- _Directions_: Looking at each line of the data below, tally those that contain the word "Definition" and give only the total.

____________

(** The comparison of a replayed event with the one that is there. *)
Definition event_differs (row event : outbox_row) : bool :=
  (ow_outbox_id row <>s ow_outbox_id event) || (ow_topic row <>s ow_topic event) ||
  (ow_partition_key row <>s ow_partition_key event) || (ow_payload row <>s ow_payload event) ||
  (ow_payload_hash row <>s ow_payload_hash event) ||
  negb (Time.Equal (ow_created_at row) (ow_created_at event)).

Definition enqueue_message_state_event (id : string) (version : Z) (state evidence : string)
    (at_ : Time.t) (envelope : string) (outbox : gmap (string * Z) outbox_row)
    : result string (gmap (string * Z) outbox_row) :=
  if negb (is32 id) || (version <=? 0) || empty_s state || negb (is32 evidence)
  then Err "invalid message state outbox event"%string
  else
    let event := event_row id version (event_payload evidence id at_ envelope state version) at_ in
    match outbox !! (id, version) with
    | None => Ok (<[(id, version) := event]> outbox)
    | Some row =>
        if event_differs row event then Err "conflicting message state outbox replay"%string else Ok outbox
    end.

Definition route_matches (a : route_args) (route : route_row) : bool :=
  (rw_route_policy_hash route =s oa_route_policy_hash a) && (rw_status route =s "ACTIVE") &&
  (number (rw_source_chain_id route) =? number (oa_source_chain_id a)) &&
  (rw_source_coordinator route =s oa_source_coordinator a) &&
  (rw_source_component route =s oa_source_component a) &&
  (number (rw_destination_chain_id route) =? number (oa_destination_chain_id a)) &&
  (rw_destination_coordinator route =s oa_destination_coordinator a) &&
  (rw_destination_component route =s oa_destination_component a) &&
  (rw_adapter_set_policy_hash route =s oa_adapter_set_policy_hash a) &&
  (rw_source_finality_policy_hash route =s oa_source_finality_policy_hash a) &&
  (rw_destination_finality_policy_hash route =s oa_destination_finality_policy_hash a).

____________

- _Exercise answer_: 3